Excerpts from a dataset
•••
(** * context-db-mcp: store resolution, ingestion composer, retrieval filter

    A shallow embedding of [src/context_db_mcp/vector_store.py] (and of the
    tool entry points of [server.py]) together with the properties of the
    natural-language specification that were checked against it.

    Conventions of the embedding:
    - a Python [str] is a Rocq [string]; its characters stand for the code
      points U+0000..U+00FF, which is where [lower], [strip] and
      [encode_utf8] below follow CPython; the module [Wide] has the string
      operations of the filename slug on arbitrary code points;
    - a Python [float] is a primitive binary64 [float], so that [<] has the
      IEEE-754 meaning it has in Python (NaN included);
    - [Optional[T]] is [option T], and the [if x:] tests of the source are
      written with the explicit truthiness functions of [Py];
    - the OpenAI client is an oracle: each remote operation is a function of
      the calls issued so far and of its arguments, and every call is
      recorded in the world, oldest first; the answer of the list call is a
      paged listing, whose iteration can raise after the call has answered;
    - dictionaries that the code mutates live in a heap of dict objects and
      are passed by reference. *)

From Stdlib Require Import ZArith String Ascii List Floats Lia.
From stdpp Require Import gmap strings list pretty.


(** ** Python built-ins used by the source *)

Module Py.

(** [bool(s)] for a [str]. *)
Definition str_truthy (s : string) : bool :=
  match s with
  | EmptyString => false
  | String _ _ => true
  end.

(** The value of an [Optional[str]] when it passes an [if x:] test:
    [None] and the empty string are both falsy. *)
Definition present (o : option string) : option string :=
  match o with
  | Some s => if str_truthy s then Some s else None
  | None => None
  end.

(** [x or y] on strings. *)
Definition str_or (s d : string) : string :=
  if str_truthy s then s else d.

Definition in_range (lo hi n : N) : bool :=
  ((lo <=? n) && (n <=? hi))%N.

(** Simple lower-case mapping of one code point below U+0100: A-Z and the
    Latin-1 capitals U+00C0..U+00DE (the multiplication sign U+00D7
    excepted) move up by 32, everything else is unchanged. *)
Definition lower_char (c : ascii) : ascii :=
  let n := N_of_ascii c in
  if in_range 65 90 n || (in_range 192 222 n && negb (n =? 215)%N)
  then ascii_of_N (n + 32)
  else c.

(** [s.lower()] on strings of code points below U+0100, where it maps
    every character to one character. *)
Fixpoint lower (s : string) : string :=
  match s with
  | EmptyString => EmptyString
  | String c s' => String (lower_char c) (lower s')
  end.

(** [s.replace(old, new)] for single-character [old] and [new]. *)
Fixpoint replace (old new : ascii) (s : string) : string :=
  match s with
  | EmptyString => EmptyString
  | String c s' =>
      String (if Ascii.eqb c old then new else c) (replace old new s')
  end.

(** [s[:n]] *)
Fixpoint slice_to (n : nat) (s : string) : string :=
  match n, s with
  | O, _ => EmptyString
  | S _, EmptyString => EmptyString
  | S n', String c s' => String c (slice_to n' s')
  end.

(** [c.isspace()] for a code point below U+0100. *)
Definition isspace (c : ascii) : bool :=
  let n := N_of_ascii c in
  in_range 9 13 n || in_range 28 32 n || (n =? 133)%N || (n =? 160)%N.

(** [s.lstrip()] *)
Fixpoint lstrip (s : string) : string :=
  match s with
  | EmptyString => EmptyString
  | String c s' => if isspace c then lstrip s' else s
  end.

(** [s.rstrip()] *)
Fixpoint rstrip (s : string) : string :=
  match s with
  | EmptyString => EmptyString
  | String c s' =>
      match rstrip s' with
      | EmptyString => if isspace c then EmptyString else String c EmptyString
      | String _ _ as r => String c r
      end
  end.

(** [s.strip()] *)
Definition strip (s : string) : string := rstrip (lstrip s).

(** [sep.join(parts)] *)
Fixpoint join (sep : string) (parts : list string) : string :=
  match parts with
  | [] => EmptyString
  | [p] => p
  | p :: rest => p +:+ sep +:+ join sep rest
  end.

(** [s.encode("utf-8")] for code points below U+0100: one byte below
    U+0080, two bytes above. *)
Fixpoint encode_utf8 (s : string) : list N :=
  match s with
  | EmptyString => []
  | String c s' =>
      let n := N_of_ascii c in
      (if (n <? 128)%N then [n]
       else [N.lor 192 (N.shiftr n 6); N.lor 128 (N.land n 63)])
      ++ encode_utf8 s'
  end.

(** [str(n)] and the [{n}] of an f-string, for an [int]. *)
Definition str_of_int (n : Z) : string := pretty n.

(** The line feed of ["\n"]. *)
Definition LF : string := String (ascii_of_N 10) EmptyString.

(** Every character of the string is white space. *)
Fixpoint all_space (s : string) : bool :=
  match s with
  | EmptyString => true
  | String c s' => isspace c && all_space s'
  end.

End Py.

(** ** Data model *)

(** [Union[str, float, bool]], the value of an attribute. *)
Inductive AttrValue : Type :=
| AStr (s : string)
| ANum (x : float)
| ABool (b : bool).

(** [AttributesType = Dict[str, Union[str, float, bool]]] *)
Abbreviation AttributesType := (gmap string AttrValue).

(** [bool(d)] for a dict. *)
Definition dict_truthy (d : AttributesType) : bool :=
  negb (bool_decide (d = ∅)).

(** The opaque [Dict[str, Any]] forwarded as chunking strategy. *)
Definition ChunkingStrategy : Type := string.

(** The upload triple [(filename, buffer, mime_type)] of [FileTypes]. *)
Definition FileTypes : Type := string * list N * string.

(** Exceptions. Whatever the remote client raises is an [Exception]
    carrying its class name and message. *)
Inductive Exn : Type :=
| ValueError (msg : string)
| ValidationError (msg : string)
| RemoteError (cls msg : string).

(** [str(exc)] *)
Definition str_of_exn (e : Exn) : string :=
  match e with
  | ValueError msg | ValidationError msg | RemoteError _ msg => msg
  end.

Inductive Result (A : Type) : Type :=
| Ok (a : A)
| Raise (e : Exn).
Arguments Ok {A} a.
Arguments Raise {A} e.

(** [config.Settings], the fields read by the store. *)
Module Settings.
Record t : Type := mk {
  default_vector_store_id : option string;
  default_vector_store_name : option string;
  default_max_results : Z
}.
End Settings.

(** [openai.types.VectorStore]; [name] is what
    [getattr(store, "name", None)] reads. *)
Module VectorStore.
Record t : Type := mk {
  id : string;
  name : option string
}.
End VectorStore.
•••
Read through the entries and copy every line that includes "VectorStore".

(** [openai.types.VectorStore]; [name] is what
Module VectorStore.
End VectorStore.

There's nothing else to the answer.